Cosine Similarity in Data Mining
In data mining, many tasks like document clustering, recommendation systems,
and search engines need a way to measure how similar two data items are. One
of the most commonly used methods for this is cosine similarity.
What is Cosine Similarity?
Cosine similarity measures how similar two vectors (data points) are by
calculating the angle between them.
If the angle is small → vectors are similar
If the angle is large → vectors are different
The cosine value ranges from:
1 → Exactly the same (perfect similarity)
0 → No similarity (perpendicular vectors)
-1 → Completely opposite
Formula of Cosine Similarity
cos(θ)=x⋅y/∥x∥∥y∥
Where:
x⋅y = dot product of vectors
∣∣x∣∣,∣∣y∣∣ = magnitude (length) of vectors
Applications of Cosine Similarity
1. Document Similarity
Used in text mining and NLP to compare documents.
Example: Checking similarity using TF-IDF or word vectors.
2. Recommender Systems
Helps suggest products or content based on user preferences.
Example: Netflix or Amazon recommendations.
3. Information Retrieval
Used in search engines to find documents that best match a query.
4. Image Similarity
Used in image recognition and retrieval to find similar images.
Steps to Compute Cosine Similarity
Convert Data into Vectors
Example: Bag-of-words, TF-IDF, Word2Vec, etc.
Normalize the Vectors
Convert vectors to unit length to remove size differences.
Calculate Dot Product
Multiply corresponding values and sum them.
Apply Formula
Divide dot product by product of magnitudes.

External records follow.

Lemma try_redis_db_other e key cap rate l db k :
  k ≠ key → (try_redis e key cap rate l db).2 !! k = db !! k.
Proof.
  intros Hk. unfold try_redis. destruct (RateLimiter.conn l); [|done].
  pose proof (script_other_keys (srv_now e) key
    (script_args (now_ms e) cap rate (ttl_seconds cap rate)) db k Hk) as Hs.
  destruct (LUA_SCRIPT _ _ _ _) as [[] db']; simpl in Hs;
    destruct (fate e) as [|[]|[]]; done.
Qed.

(** [C7] The decision table of the limiter.  When Redis answers, the decision
    is the script's; otherwise survivability mode decides with the key's
    fallback bucket and the fallback limit, and only when it is off does
    [fail_open] allow the request; with neither, the limiter reports that it is
    unavailable. *)
Theorem check_decision_table (e : env) (key : string) (cap : Z) (rate : f64) (l : RateLimiter)
    (db : redis_db) :
  let sm := RateLimitsConfig.survivability_mode (RateLimiter.config l) in
  let bucket := default
    (LocalBucket.new (instant_new e) (f64_of_int (SurvivabilityMode.fallback_capacity sm))
       (SurvivabilityMode.fallback_refill_rate_per_sec sm)) (RateLimiter.fallback l !! key) in
  (∃ resp, redis_answers e key cap rate l db resp ∧
     (check e key cap rate l db).1.1 =
       Ok (RateDecision.mk (LuaResponse.allowed resp =? 1) cap (LuaResponse.remaining_tokens resp)
             (LuaResponse.retry_after_ms resp) Redis)) ∨
  ((¬ ∃ resp, redis_answers e key cap rate l db resp) ∧
   (check e key cap rate l db).1.1 =
     if SurvivabilityMode.enabled sm then
       let '((allowed, remaining, retry), _) := LocalBucket.try_consume (instant e) bucket in
       Ok (RateDecision.mk allowed (SurvivabilityMode.fallback_capacity sm) remaining retry
             DegradedLocal)
     else if RateLimitsConfig.fail_open (RateLimiter.config l) then
       Ok (RateDecision.mk true cap cap 0 FailOpen)
     else Err Unavailable).
Proof.
  intros sm bucket. unfold check. pose proof (try_redis_spec e key cap rate l db) as Hs.
  destruct (try_redis e key cap rate l db) as [[[d|err] l'] db'];
    destruct Hs as (Hc & Hf & Hs); [left|right].
  - destruct Hs as (resp & ? & -> & _). eauto.
  - split; [done|]. unfold enter_degraded. rewrite Hc, Hf. fold sm. fold bucket.
    destruct (SurvivabilityMode.enabled sm).
    + by destruct (LocalBucket.try_consume _ _) as [[[? ?] ?] ?].
    + by destruct (RateLimitsConfig.fail_open _).
Qed.

(** Keys are independent: a call for one key leaves the server's hash and
    the fallback bucket of every other key as they were. *)
Theorem check_keys_independent (e : env) (key k : string) (cap : Z) (rate : f64) (l : RateLimiter)
    (db : redis_db) :
  k ≠ key →
  let '(_, l', db') := check e key cap rate l db in
  db' !! k = db !! k ∧ RateLimiter.fallback l' !! k = RateLimiter.fallback l !! k.
Proof.
  intros Hk. unfold check. pose proof (try_redis_spec e key cap rate l db) as Hs.
  pose proof (try_redis_db_other e key cap rate l db k Hk) as Hdb.
  destruct (try_redis e key cap rate l db) as [[[d|err] l'] db'];
    destruct Hs as (_ & Hf & _); simpl in Hdb; [by rewrite Hf|].
  unfold enter_degraded. destruct (SurvivabilityMode.enabled _);
    [|destruct (RateLimitsConfig.fail_open _); by rewrite Hf].
  destruct (LocalBucket.try_consume _ _) as [[[? ?] ?] ?]. simpl.
  by rewrite lookup_insert_ne, Hf.
Qed.

(** Connection handling: after a call the limiter is connected exactly
    when it was connected and the request was answered by the server without a
    command error; a lost or refused request drops the connection, so that the
    next call goes straight to the fallback, and an answered [ping]
    reconnects. *)
Theorem connection_dropped_on_failure (e : env) (key : string) (cap : Z) (rate : f64)
    (l : RateLimiter) (db : redis_db) :
  (RateLimiter.conn (check e key cap rate l db).1.2 = Some tt ↔
     RateLimiter.conn l = Some tt ∧ fate e = Delivered ∧
     is_ok (LUA_SCRIPT (srv_now e) key (script_args (now_ms e) cap rate (ttl_seconds cap rate)) db).1
       = true) ∧
  (∀ alive c, let '(b, l') := ping alive c l in
     b = true ↔ RateLimiter.conn l' = Some tt).
Proof.
  split.
  - assert (∀ l0, RateLimiter.conn (enter_degraded e key cap l0).2 = RateLimiter.conn l0) as Hd.
    { intros l0. unfold enter_degraded.
      destruct (SurvivabilityMode.enabled _); [by destruct (LocalBucket.try_consume _ _) as [[[? ?] ?] ?]|].
      by destruct (RateLimitsConfig.fail_open _). }
    assert (RateLimiter.conn (check e key cap rate l db).1.2 =
            RateLimiter.conn (try_redis e key cap rate l db).1.2) as ->.
    { unfold check. destruct (try_redis _ _ _ _ _ _) as [[[] l'] db']; [done|].
      specialize (Hd l'). by destruct (enter_degraded e key cap l'). }
    unfold try_redis. destruct (RateLimiter.conn l) as [[]|] eqn:Hconn; [|simpl; naive_solver].
    destruct (LUA_SCRIPT _ _ _ _) as [[] db']; destruct (fate e); simpl; naive_solver.
  - intros alive c. unfold ping. destruct (RateLimiter.conn l) as [[]|] eqn:Hconn, alive, c;
      simpl; naive_solver.
Qed.
End limiter.

Lemma check_keys_independent_witness :
  let l := from_config sample_rate_limits ConnectTimeout in
  let '(_, l', db') := check (L := LuaModel.lua_model) (mk_env 0 0 Delivered 0 0) "a" 10 (f64_of_int 1) l ∅ in
  db' !! "b" = (∅ : redis_db) !! "b" ∧ RateLimiter.fallback l' !! "b" = RateLimiter.fallback l !! "b".
Proof.
  apply (check_keys_independent (L := LuaModel.lua_model) (mk_env 0 0 Delivered 0 0) "a" "b" 10
           (f64_of_int 1) (from_config sample_rate_limits ConnectTimeout) ∅). done.
Defined.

Advantages of Cosine Similarity
- Scale Independent
- Works even if vector sizes are different.
- Works Well for High-Dimensional Data
- Useful in text and big data applications.
- Easy to Understand
- Values clearly show similarity level.
Limitations of Cosine Similarity
- Ignores Meaning (Context)
- Only considers numbers, not actual meaning of data.
- Sensitive to Data Representation
- Results depend on how vectors are created.
- Not Ideal for Sparse Data
- When most values are zero, accuracy may reduce.